Options

A recent article in the Journal of the American Medical Association (JAMA) documented a trend that health care providers and consumers have noted for several years — consumers desire choice in their health care insurance coverage.

For the past 20 years, insurance carriers have attempted to influence the demand side of the health care purchase equation by trying to modify physician practice patterns. These attempts have ranged from capitation to exclusive provider networks to medical management. But, reports JAMA, “the health plans discovered that patients often did not appreciate managed care initiatives, which they interpreted as efforts to save money rather than improve access and quality.”

In response to the criticism — and the poor reputation that these managed care efforts received — insurers are now attempting to reposition themselves as agents of the employee rather than of the employer.

In the 1990s, a popular strategy with insurance companies and some providers was to offer exclusive contracts.
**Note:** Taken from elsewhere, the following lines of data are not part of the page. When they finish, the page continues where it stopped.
(* ===== verification/PmmSpec.v ===== *)
(** * Specification of the physical memory manager

    The allocator seen by its clients is a finite set of free pages.  This
    file states the calls of the interface, the abstract transition system over
    [gset Z], the simulation theorem, and the safety of call sequences; then
    the properties of the single operations, each with a witness on a small
    machine booted by [pmm_init]. *)

From stdpp Require Import base numbers list list_numbers gmap.
From S2P Require Import Prelude Bitmap Pmm PmmFacts PmmInit.

(** ** Calls *)

Inductive pmm_call :=
  | CallAlloc
  | CallAllocN (n : Z)
  | CallFree (a : Z)
  | CallFreeN (a n : Z).

(** Argument ranges: [size_t] counts; a release of more pages than the machine
    can address is not considered. *)
Definition call_ok (c : pmm_call) : Prop :=
  match c with
  | CallAllocN n => 0 <= n < 2 ^ 64
  | CallFreeN _ n => 0 <= n < 2 ^ 52
  | _ => True
  end.

(** The address range granted by a call, if any. *)
Definition granted (a n : Z) : option (Z * Z) :=
  if a =? NULL then None else Some (a, n).

Definition run_call (c : pmm_call) : M pmm (option (Z * Z)) :=
  match c with
  | CallAlloc => a <- pmm_alloc ;; ret (granted a 1)
  | CallAllocN n => a <- pmm_alloc_contiguous n ;; ret (granted a n)
  | CallFree a => pmm_free a ;;; ret None
  | CallFreeN a n => pmm_free_contiguous a n ;;; ret None
  end.

Fixpoint run_calls (cs : list pmm_call) : M pmm (list (Z * Z)) :=
  match cs with
  | [] => ret []
  | c :: cs' =>
      g <- run_call c ;;
      gs <- run_calls cs' ;;
      ret (match g with Some x => x :: gs | None => gs end)
  end.

(** ** The abstract allocator *)

Definition range_set (p n : Z) : gset Z := list_to_set (seqZ p n).

Definition abs_free (s : pmm) : gset Z :=
  list_to_set (filter (fun p => bit (bitmap_mem s) p = false) (seqZ 0 (total_pages s))).

Inductive astep (total : Z) (index : Z -> Z) :
    gset Z -> pmm_call -> option (Z * Z) -> gset Z -> Prop :=
  | as_alloc F p : p ∈ F ->
      astep total index F CallAlloc (Some (p, 1)) (F ∖ {[p]})
  | as_alloc_none :
      astep total index ∅ CallAlloc None ∅
  | as_alloc_n F p n : 0 < n -> range_set p n ⊆ F ->
      astep total index F (CallAllocN n) (Some (p, n)) (F ∖ range_set p n)
  | as_alloc_n_none F n :
      (0 < n -> forall p, ~ range_set p n ⊆ F) ->
      astep total index F (CallAllocN n) None F
  | as_free F a : a <> NULL -> index a < total ->
      astep total index F (CallFree a) None (F ∪ {[index a]})
  | as_free_skip F a : a = NULL \/ total <= index a ->
      astep total index F (CallFree a) None F
  | as_free_n F a n : a <> NULL ->
      astep total index F (CallFreeN a n) None
        (F ∪ (range_set (index a) n ∩ range_set 0 total))
  | as_free_n_skip F n :
      astep total index F (CallFreeN NULL n) None F.

Lemma elem_of_range_set p n q : q ∈ range_set p n <-> p <= q < p + n.
Proof. unfold range_set. rewrite elem_of_list_to_set. apply elem_of_seqZ. Qed.

Lemma elem_of_abs_free s p : p ∈ abs_free s <-> page_free s p.
Proof.
  unfold abs_free, page_free.
  rewrite elem_of_list_to_set, list_elem_of_filter, elem_of_seqZ. split; intros; split; lia || tauto.
Qed.

Lemma in_range_true a n q : in_range a n q = true <-> a <= q < a + n.
Proof. unfold in_range. rewrite andb_true_iff, Z.leb_le, Z.ltb_lt. done. Qed.

Lemma abs_range_taken s s' p n :
  same_layout s s' -> range_changed s s' p n true ->
  abs_free s' = abs_free s ∖ range_set p n.
Proof.
  intros (_ & Et & _) Hc. apply set_eq. intros q.
  rewrite elem_of_difference, !elem_of_abs_free, elem_of_range_set. unfold page_free.
  rewrite Et. split.
  - intros [Hq Hb]. rewrite Hc in Hb by lia.
    destruct (in_range p n q) eqn:E; [done|]. split; [done|].
    intros H. apply in_range_true in H. congruence.
  - intros [[Hq Hb] Hn]. split; [done|]. rewrite Hc by lia.
    destruct (in_range p n q) eqn:E; [|done]. apply in_range_true in E. done.
Qed.

Lemma abs_bits_cleared (C : Z -> bool) s s' :
  same_layout s s' ->
  (forall q, 0 <= q < total_pages s ->
     bit (bitmap_mem s') q = if C q then false else bit (bitmap_mem s) q) ->
  forall q, q ∈ abs_free s' <->
    q ∈ abs_free s \/ (0 <= q < total_pages s /\ C q = true).
Proof.
  intros (_ & Et & _) Hc q. rewrite !elem_of_abs_free. unfold page_free. rewrite Et.
  split.
  - intros [Hq Hb]. rewrite Hc in Hb by done. destruct (C q); auto.
  - intros [[Hq Hb]|[Hq HC]]; (split; [done|]); rewrite Hc by done;
      destruct (C q); done.
Qed.

Definition to_addr (s : pmm) (r : option (Z * Z)) : option (Z * Z) :=
  match r with Some (p, n) => Some (page_addr s p, n) | None => None end.

Lemma granted_addr s p n :
  pmm_inv s -> 0 <= p -> granted (page_addr s p) n = Some (page_addr s p, n).
Proof.
  intros Hinv Hp. unfold granted.
  by rewrite (proj2 (Z.eqb_neq _ _) (page_addr_not_null s p Hinv Hp)).
Qed.

(** What a call does, abstractly. *)
Definition simulates (s : pmm) (c : pmm_call) (g : option (Z * Z)) (s' : pmm) : Prop :=
  exists r, g = to_addr s r /\ pmm_inv s' /\ same_layout s s' /\
    astep (total_pages s) (addr_index s) (abs_free s) c r (abs_free s').

Lemma run_is_free s p n :
  range_set p n ⊆ abs_free s -> run_free (bitmap_mem s) p n.
Proof.
  intros H q Hq. specialize (H q). rewrite elem_of_range_set, elem_of_abs_free in H.
  by destruct (H Hq).
Qed.

Lemma run_free_subset s p n :
  run_free (bitmap_mem s) p n -> 0 <= p -> p + n <= total_pages s ->
  range_set p n ⊆ abs_free s.
Proof.
  intros H Hp Hn q. rewrite elem_of_range_set, elem_of_abs_free. intros Hq.
  split; [lia|]. by apply H.
Qed.

Lemma sim_alloc s : pmm_inv s -> wp (run_call CallAlloc) (simulates s CallAlloc) s.
Proof.
  intros Hinv. simpl. wp_step. wp_use pmm_alloc_wp; [done|]. intros a s'.
  destruct (find_free_ref s) as [p|] eqn:E.
  - intros (-> & Hp & Hi & Hl & Hc & _). wp_step. exists (Some (p, 1)).
    pose proof Hp as [Hp1 _]. split_and!; [by apply granted_addr; [|lia]|done|done|].
    replace (abs_free s') with (abs_free s ∖ {[p]}).
    { constructor. by apply elem_of_abs_free. }
    replace ({[p]} : gset Z) with (range_set p 1).
    { symmetry. apply abs_range_taken; [done|]. intros q Hq. rewrite Hc by done.
      unfold in_range. destruct (Z.eqb_spec q p), (Z.leb_spec p q), (Z.ltb_spec q (p + 1));
        lia || done. }
    apply set_eq. intros q. rewrite elem_of_range_set, elem_of_singleton. lia.
  - intros [-> ->]. wp_step. exists None. split_and!; [done|done|done|].
    replace (abs_free s) with (∅ : gset Z); [constructor|].
    symmetry. apply set_eq. intros q. rewrite elem_of_abs_free.
    split; [|set_solver]. intros H. rewrite find_free_ref_None in E by done.
    by destruct (E q).
Qed.

Lemma no_run_small s n :
  pmm_inv s -> 1 < n ->
  (forall t, 0 <= t -> t + n <= total_pages s -> ~ run_free (bitmap_mem s) t n) ->
  forall p, ~ range_set p n ⊆ abs_free s.
Proof.
  intros Hinv Hn H p Hsub. pose proof (run_is_free _ _ _ Hsub) as Hr.
  pose proof (Hsub p) as H1. pose proof (Hsub (p + n - 1)) as H2.
  rewrite elem_of_range_set, elem_of_abs_free in H1, H2.
  destruct H1 as [? _]; [lia|]. destruct H2 as [? _]; [lia|]. apply (H p); [lia..|done].
Qed.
While these contracts may have offered employers and employees coverage with their most preferred providers, it happened at the expense of the doctors and hospitals, which received minimum reimbursement rates for the benefit of exclusivity. As consumers began to request access to multiple providers, exclusivity no longer made sense.

As a result, today’s consumers have access to a variety of providers, and choosing can be a daunting task. In the United States, health care quality has not been defined in a way that is acceptable to providers, payers, employers and consumers. Yet a growing number of rankings and ratings tools are being made available to the public, including clinical outcome measures (U.S. News and World Report, Healthgrades and Solucient) as well as the management measures included in Solucient.

Other tools, such as the AARP methodology, have not achieved the same visibility. Research suggests that these tools, particularly U.S. News and World Report, are beginning to pick up traction with consumers. A 2003 VHA (a national association of more than1,000 hospitals and health systems) study showed that 31 percent of consumers looked for quality ratings for doctors or hospitals in making decisions about where to go for care.

As an employer, you may be faced with the challenge of making sure that your insurance carrier includes a certain provider or you may be selecting a physician or hospital for yourself. Although quality data can be confusing, try to make sure that you are comparing apples to apples. In many cases, Medicare data is used because it is publicly available; however, it tends to be for older patients and is based primarily on inpatient services.

The most basic and official credentialing agency for hospitals in the United States is the Joint Commission of Health Care Organizations. Hospitals undergo this credentialing process every three years and receive a numeric score based on their ability to meet set standards. For physicians, the gold standard is board certification in the specialty practiced.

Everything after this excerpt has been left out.